CourtU.S. Court of Appeals — Fifth Circuit

Edward B. Ward, of Corpus Christi, Tex., for plaintiff in error.

E. P. Scott, of Corpus Christi, Tex., for defendants in error.

Before WALKER, BRYAN, and FOSTER, Circuit Judges.

FOSTER, Circuit Judge.

This was a suit to recover damages for personal injuries and also for damages to a wagon and harness, brought by defendants in error against plaintiff in error. The parties will hereafter be referred to as they appeared in the District Court.

The petition alleges in substance that plaintiffs were riding in a one horse wagon on a public highway; that defendant was driving an automobile along the same road, and recklessly and carelessly drove his car up from the rear and against the wagon, and threw plaintiffs with great violence out of said wagon and onto the ground, and broke up and demolished the said wagon and the harness; that the fall injured the left eye of plaintiff Juana R. de Velasquez, causing her to permanently lose the sight of her left eye. Damages in the sum of $15,000 were claimed for personal injuries, $250 for doctor's bills, $50 for damages to the wagon, and $25 damages to the harness.

Defendant denied the allegations of negligence, and set up, among other grounds of contributory negligence, that at the time of the accident there was a good road running parallel and near to the road on which the accident occurred, and on which horse-drawn vehicles usually traveled, and which few automobiles used, while the road on which the accident was alleged to have happened was much traveled by automobiles; that, knowing these facts, plaintiffs selected the more dangerous road.

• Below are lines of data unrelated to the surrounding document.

(* ===== verification/DbExec.v ===== *)
(** * Running statements that do not fail unexpectedly

    On a database without pending faults a statement takes effect or reports what its
    tables say; the lemmas compute the methods built from such statements. *)

From S2P Require Import ScoreCache Text Database Accounts Friendships DbScore DbTus.
From S2P Require Import Prelude Protocol DbFrames DbInv.

(** No statement to come fails unexpectedly. *)
Definition calm (db : Database) : Prop := db_faults db = [].

Create HintDb calm.

Section run.
Context {S E : Type}.

Lemma bind_run {A B} (m : M S E A) (k : A → M S E B) s a s' : m s = (Ok a, s') → bind m k s = k a s'.
Proof. unfold bind. by intros ->. Qed.

Lemma bind_run_err {A B} (m : M S E A) (k : A → M S E B) s e s' : m s = (Err e, s') → bind m k s = (Err e, s').
Proof. unfold bind. by intros ->. Qed.

Lemma map_err_run {E' A} (f : E' → E) (m : M S E' A) s a s' : m s = (Ok a, s') → map_err f m s = (Ok a, s').
Proof. unfold map_err. by intros ->. Qed.

Lemma map_err_run_err {E' A} (f : E' → E) (m : M S E' A) s e s' : m s = (Err e, s') → map_err f m s = (Err (f e), s').
Proof. unfold map_err. by intros ->. Qed.

Lemma attempt_run {E' A} (m : M S E' A) s r s' :
  m s = (r, s') → r ≠ Panic → attempt (E' := E) m s = (Ok r, s').
Proof. unfold attempt. intros ->. by destruct r. Qed.

Lemma unwrap_run {E' A} (m : M S E' A) s a s' : m s = (Ok a, s') → unwrap_result (E' := E) m s = (Ok a, s').
Proof. unfold unwrap_result. by intros ->. Qed.
End run.

Lemma bind_ok_inv {S E A B} (m : M S E A) (k : A → M S E B) s b s' :
  bind m k s = (Ok b, s') → ∃ a s1, m s = (Ok a, s1) ∧ k a s1 = (Ok b, s').
Proof. unfold bind. destruct (m s) as [[a|e|] s1]; [by eauto|done..]. Qed.

Lemma map_err_ok_inv {S E E' A} (f : E → E') (m : M S E A) s a s' : map_err f m s = (Ok a, s') → m s = (Ok a, s').
Proof. unfold map_err. destruct (m s) as [[] ?]; congruence. Qed.

(** A statement that succeeded did so on the tables it found. *)
Lemma sql_ok_inv {A} (f : Database → SqlError + A * Database) db a db' :
  sql f db = (Ok a, db') → ∃ faults, f (db <| db_faults := faults |>) = inr (a, db').
Proof.
  unfold sql. destruct (db_faults db) as [|[] faults]; [|done|];
    (destruct (f _) as [e|[b db1]] eqn:E; [done|]; intros [= -> ->]; by eexists).
Qed.

Lemma select_ok_inv {A} (f : Database → A) db a db' :
  select f db = (Ok a, db') → ∃ faults, db' = db <| db_faults := faults |> ∧ a = f db'.
Proof. intros H. apply sql_ok_inv in H as [faults [= <- <-]]. by eexists. Qed.

Lemma calm_faults db : calm db → db <| db_faults := tail (db_faults db) |> = db.
Proof. unfold calm. intros Hc. destruct db. simpl in *. by subst. Qed.

Lemma sql_calm {A} (f : Database → SqlError + A * Database) db :
  calm db → sql f db = match f db with inl e => (Err e, db) | inr (a, db') => (Ok a, db') end.
Proof. intros Hc. pose proof (calm_faults db Hc) as Hf. unfold sql. unfold calm in Hc. rewrite Hc in *. by rewrite Hf. Qed.

Lemma select_calm {A} (f : Database → A) db : calm db → select f db = (Ok (f db), db).
Proof. intros Hc. unfold select. by rewrite sql_calm. Qed.

Lemma execute_calm f db : calm db → execute f db = (Ok tt, f db).
Proof. intros Hc. unfold execute. by rewrite sql_calm. Qed.

Lemma query_row_calm {A} (f : Database → option A) db :
  calm db → query_row f db = (match f db with Some a => Ok a | None => Err QueryReturnedNoRows end, db).
Proof. intros Hc. unfold query_row. rewrite sql_calm by done. by destruct (f db). Qed.

(** Computes one step of a method; the database stays calm as long as its faults are
    not written. *)
Ltac run_step :=
  first
    [ rewrite select_calm by assumption | rewrite execute_calm by assumption
    | rewrite query_row_calm by assumption | rewrite sql_calm by assumption ].
Ltac run := unfold bind, internal, or_empty, map_err, attempt, unwrap_result, ret, fail, lift, gets; repeat (run_step; cbn beta iota).

(** ** Accounts by name *)

Lemma find_account_sound db name u a :
  find_account db name = Some (u, a) → db_account db !! u = Some a ∧ ac_username a = name.
Proof.
  unfold find_account. intros Hf. apply head_Some_elem_of in Hf. apply list_elem_of_filter in Hf as [Hn Hin].
  by apply elem_of_map_to_list in Hin.
Qed.

Lemma find_account_complete db u a :
  unique_by same_name (db_account db) → db_account db !! u = Some a → find_account db (ac_username a) = Some (u, a).
Proof.
  intros Hu Ha. unfold find_account.
  destruct (filter _ _) as [|[v b] l] eqn:Hf.
  - assert ((u, a) ∈ ([] : list (Z * Account))) as Hin; [|by apply not_elem_of_nil in Hin].
    rewrite <- Hf. apply list_elem_of_filter. split; [done|]. by apply elem_of_map_to_list.
  - assert ((v, b) ∈ (v, b) :: l) as Hin by apply list_elem_of_here. rewrite <- Hf in Hin.
    apply list_elem_of_filter in Hin as [Hn Hin]. apply elem_of_map_to_list in Hin. simpl.
    assert (v = u) as -> by (eapply Hu; [done..|]; unfold same_name; by rewrite Hn). congruence.
Qed.

Lemma find_account_none db name :
  find_account db name = None ↔ (∀ u a, db_account db !! u = Some a → ac_username a ≠ name).
Proof.
  split.
  - intros Hf u a Ha Hn. unfold find_account in Hf. destruct (filter _ _) as [|] eqn:E; [|done].
    assert ((u, a) ∈ ([] : list (Z * Account))) as Hin; [|by apply not_elem_of_nil in Hin].
    rewrite <- E. apply list_elem_of_filter. split; [done|]. by apply elem_of_map_to_list.
  - intros Hno. destruct (find_account db name) as [[u a]|] eqn:Hf; [|done].
    apply find_account_sound in Hf as [Ha Hn]. by destruct (Hno u a).
Qed.

(** ** Methods *)

Section methods.
Context `{!External}.

Lemma hash_username_calm db name salt h :
  calm db → db_username_salt db = Some salt → hash_raw (bytes_of_string name) salt = Some h →
  hash_username name db = (Ok h, db).
Proof. intros Hc Hs Hh. unfold hash_username, get_username_salt. run. rewrite Hs. cbn. by rewrite Hh. Qed.

Lemma hash_email_calm db email salt h :
  calm db → db_email_salt db = Some salt → hash_raw (bytes_of_string email) salt = Some h →
  hash_email email db = (Ok h, db).
Proof. intros Hc Hs Hh. unfold hash_email, get_email_salt. run. rewrite Hs. cbn. by rewrite Hh. Qed.

Lemma get_user_id_calm db name :
  calm db → get_user_id name db = (match find_account db name with Some (u, _) => Ok u | None => Err DbEmpty end, db).
Proof. intros Hc. unfold get_user_id. run. by destruct (find_account db name) as [[]|]. Qed.

(** What [check_user] decides. *)
Definition credentials (db : Database) (username password token : string) (check_token : bool) (r : res DbError UserQueryResult) : Prop :=
  match find_account db username with
  | None => r = Err DbEmpty
  | Some (u, a) =>
      if check_token && bool_decide (ac_token a ≠ token) then r = Err DbWrongToken
      else match hash_raw (bytes_of_string password) (ac_salt a) with
           | None => r = Panic
           | Some h => r = if bool_decide (h = ac_hash a) then Ok (mkUserQueryResult u a) else Err DbWrongPass
           end
  end.

Lemma check_user_calm db username password token check_token :
  calm db → ∃ r, check_user username password token check_token db = (r, db) ∧
                 credentials db username password token check_token r.
Proof.
  intros Hc. unfold check_user, credentials. run. destruct (find_account db username) as [[u a]|]; [|by eexists].
  destruct (check_token && _); [by eexists|]. cbn. destruct (hash_raw _ _) as [h|]; [|by eexists]. cbn.
  destruct (decide (h = ac_hash a)); [rewrite bool_decide_false, bool_decide_true by tauto|
    rewrite bool_decide_true, bool_decide_false by done]; by eexists.
Qed.
End methods.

The case went to the jury, which returned a verdict for $858, divided as follows: Express wagon, $43; harness, $15; doctor's bill, $50; physical damages, $750. It is difficult to understand why the verdict for damages for the physical injuries was so small, in view of the allegations of the petition; but, as the evidence is not in the record, we are unable to say whether the injury was as extensive and severe as alleged. However, we are not now concerned with that view of the case.

The principal error assigned is to the action of the court in excluding evidence tendered by defendant to show that there was a parallel road that could have been used by plaintiffs and to the remarks of the court in excluding such testimony. The remarks of the court objected...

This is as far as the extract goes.